LA PEAU DU TIGRE
Au printemps, j'ai eu un coup de foudre pour un tapis de la collection persane de Fragonard. Ca pourrait être banal. Mais je ne suis pas de nature impulsive et j'ai tendance à considérer les tapis comme des "ramasse-poussière".
Alors je regarde le tapis et, sur des tas de considérations raisonnables, je passe ma route. Et le tigre me hante, il me reste dans la tête, il m'appelle et il sait même où est sa place : dans mon cabinet de consultation de thérapeute. Il se défend si bien que deux jours plus tard, il est sous mon bras. Et satisfaite de mon achat, je pensais en rester là.
Puis vient le stage Gestalt et médias créateurs, mêlant travail thérapeutique et travail artistique, dont le thème était "Cycles et lignes de vie" et pour lequel la seule création envisageable pour moi était de faire ma propre peau de tigre. Cette obsession ne m'a pas inquiétée car j'ai souvent affaire à ce phénomène d'agressivité saine qui consiste à détruire quelque chose pour le reconstruire à ma façon, me le réapproprier pleinement, comme un petit enfant qui va mâcher la nourriture (la détruire) pour pouvoir l'avaler (la digérer). J'avais donc besoin de passer mon tigre tapis à la moulinette pour l'intégrer.
Ah ah n'allez pas penser que j'ai taillé mon beau tapis en pièce, que nenni ! Tout cela est purement symbolique. Juste avant le départ pour l'Ardèche, j'ai mis un drap et des boutons qui appartenaient à ma grand-mère, quelques bout de tissus qui me restaient du projet ANTRE, une tunique rouge délavée, des fils et des aiguilles et quelques babioles dans un sac. J'ai travaillé dur et à la fin des 5 jours du stage, j'avais fini mon tigre. La tunique rouge a servi de base, sa matière un peu épaisse comme le tissu molettonné d'un jogging avec la consistance de la peau. Un régal !
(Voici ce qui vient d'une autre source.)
(** The loop that fills [domainMap]: the newest block of each domain. *)
Fixpoint domainMap (rows : list (Z * EventRow)) (blocks : list Z) (m : gmap string Z) : gmap string Z :=
  match rows with
  | [] => m
  | (nid, r) :: rows' =>
      match removeFirst nid blocks with
      | Some blocks' =>
          let m1 := <[e_domain r := nid]> m in
          if (length blocks' =? 0)%nat then m1 else domainMap rows' blocks' m1
      | None => if (length blocks =? 0)%nat then m else domainMap rows' blocks m
      end
  end.

Definition stateKeyOf (r : EventRow) : string := e_type r ++ e_state_key r.

(** Rows that are not newer than the newest block of their domain. *)
Definition visible (dm : gmap string Z) (kv : Z * EventRow) : bool :=
  negb (default 0 (dm !! e_domain kv.2) <? kv.1).

(** One round of the loop that fills [domainEventMap] and [stateList]. *)
Definition addState (acc : gmap string (gmap string Z) * list string) (kv : Z * EventRow) :
    gmap string (gmap string Z) * list string :=
  let '(dem, keys) := acc in
  let key := stateKeyOf kv.2 in
  let tmp := default ∅ (dem !! e_domain kv.2) in
  let lastID := default 0 (tmp !! key) in
  (<[e_domain kv.2 := if lastID <? kv.1 then <[key := kv.1]> tmp else tmp]> dem, (keys ++ [key])%list).

Definition domainEvents (dm : gmap string Z) (rows : list (Z * EventRow)) : gmap string (gmap string Z) * list string :=
  fold_left (fun acc kv => if visible dm kv then addState acc kv else acc) rows (∅, []).

(** The newest number of a key over all domains; a domain without it counts as 0. *)
Definition maxNID `{GoRange} (dem : gmap string (gmap string Z)) (key : string) : Z :=
  fold_left (fun mx kv => let v := default 0 (kv.2 !! key) in if mx <? v then v else mx) (range dem) MinInt64.

Definition authNIDs `{GoRange} (rows : list (Z * EventRow)) (blocks : list Z) : list Z :=
  let '(dem, keys) := domainEvents (domainMap rows blocks ∅) rows in
  map (maxNID dem) keys.

Definition maxBlock (blocks : list Z) : Z := fold_left (fun mx v => if mx <? v then v else mx) blocks MinInt64.

(** ** The processor *)

Section Processor.
  Context `{SqlRows} `{Encryption} `{EventJSON} `{GoRange}.
  Variable Repo : string -> option RoomServerState.
  Variable ServerName0 : string.

Definition QueryRoomState (roomID : string) : RoomStateResponse * option goerr :=
  match Repo roomID with
  | None => (mkRoomStateResponse roomID false None ∅ ∅ ∅ ∅, Some (ErrMsg "room not exits"))
  | Some rs => (mkRoomStateResponse roomID true (Some (slots rs)) (joined rs) (left rs) (invited rs) (thirdInvite rs), None)
  end.

Definition QueryEventsByID (ids : list string) : DB (list Event) :=
  nids ← EventNIDs ids;
  evs ← Events (map snd (range nids));
  mret (map fst evs).

(** [evs[0]] of a non-nil slice; [Events] returns nil when there is no row. *)
Definition QueryRoomEventByID (id : string) : DB (option Event) :=
  nid ← EventNID id;
  evs ← Events [nid];
  mret (head (map fst evs)).

(** Where the search starts: the number, whether it is the event that let the
    origin in ([checkFirstEv]). *)
Definition backfillStart (rs : RoomServerState) (req : BackfillRequest) : DB (Z * bool) :=
  if negb (String.eqb (bqEventID req) "") then
    nid ← EventNID (bqEventID req);
    mret (nid, false)
  else if String.eqb (bqDir req) "b" then
    r ← attempt (SelectEventNidForBackfill (RoomNid rs) (bqOrigin req));
    let endEventNID := match r with inl nid => nid | inr _ => 0 end in
    mret (if endEventNID =? 0 then (MaxInt64, false) else (endEventNID, true))
  else mret (MinInt64, false).

(** The event the answer must reach: 0 when there is none to check. *)
Definition backfillLast (rs : RoomServerState) (eventNid : Z) (checkFirstEv : bool) : DB (Z + goerr) :=
  if checkFirstEv then mret (inl eventNid)
  else if negb (String.eqb (LastMsgId (ext rs)) "") then attempt (EventNID (LastMsgId (ext rs)))
  else mret (inl 0).

(** The first event numbered [lastNID] or later, taken out. *)
Fixpoint cutLast (lastNID : Z) (evs : list Event) : option (list Event) :=
  match evs with
  | [] => None
  | ev :: evs' =>
      if lastNID <=? Event.EventNID ev then Some evs'
      else match cutLast lastNID evs' with Some r => Some (ev :: r) | None => None end
  end.

Definition notFullyStored : string := "backfill event is not fully store".

Definition checkLast (rs : RoomServerState) (eventNid : Z) (checkFirstEv : bool) (evs : list Event) :
    DB (BackfillResponse * option goerr) :=
  last ← backfillLast rs eventNid checkFirstEv;
  match last with
  | inr _ => mret (noPDUs notFullyStored, Some (ErrMsg notFullyStored))
  | inl lastNID =>
      if lastNID =? 0 then mret (mkBackfillResponse "" evs, None)
      else
        match cutLast lastNID evs with
        | Some rest => mret (mkBackfillResponse "" (if checkFirstEv then rest else evs), None)
        | None => mret (noPDUs notFullyStored, Some (ErrMsg notFullyStored))
        end
  end.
J'ai découvert par la suite que ce tapis pour lequel j'avais craqué était une impression sur tissu d'un tapis tibétain. Autrefois, les sages orientaux s'asseyaient sur des peaux de tigre pour écouter et rendre sagesse. Je pensais à nouveau en avoir terminé puis, lorsque j'ai cherché à donner un nom à mes ateliers créatifs pour les différencier d'un atelier de loisirs créatifs, c'est MARCHER SUR LA QUEUE DU TIGRE qui m'est venu spontanèment. J'ai travaillé une illustration de peau de tigre cette fois pour accompagner mes flyers d'art-thérapeute.
Voilà l'histoire d'un processus créatif. Je ne sais pas encore s'il est allé jusqu'au bout, s'il reste encore des moustaches ou des oreilles à tirer. Je sais par contre qu'un jeune migrant, ayant participé à l'un de mes ateliers, a marqué mon coeur de son dessin qui racontait l'histoire déchirante d'un lion traqué comme lui-même l'avait été par les gendarmes dans la montagne.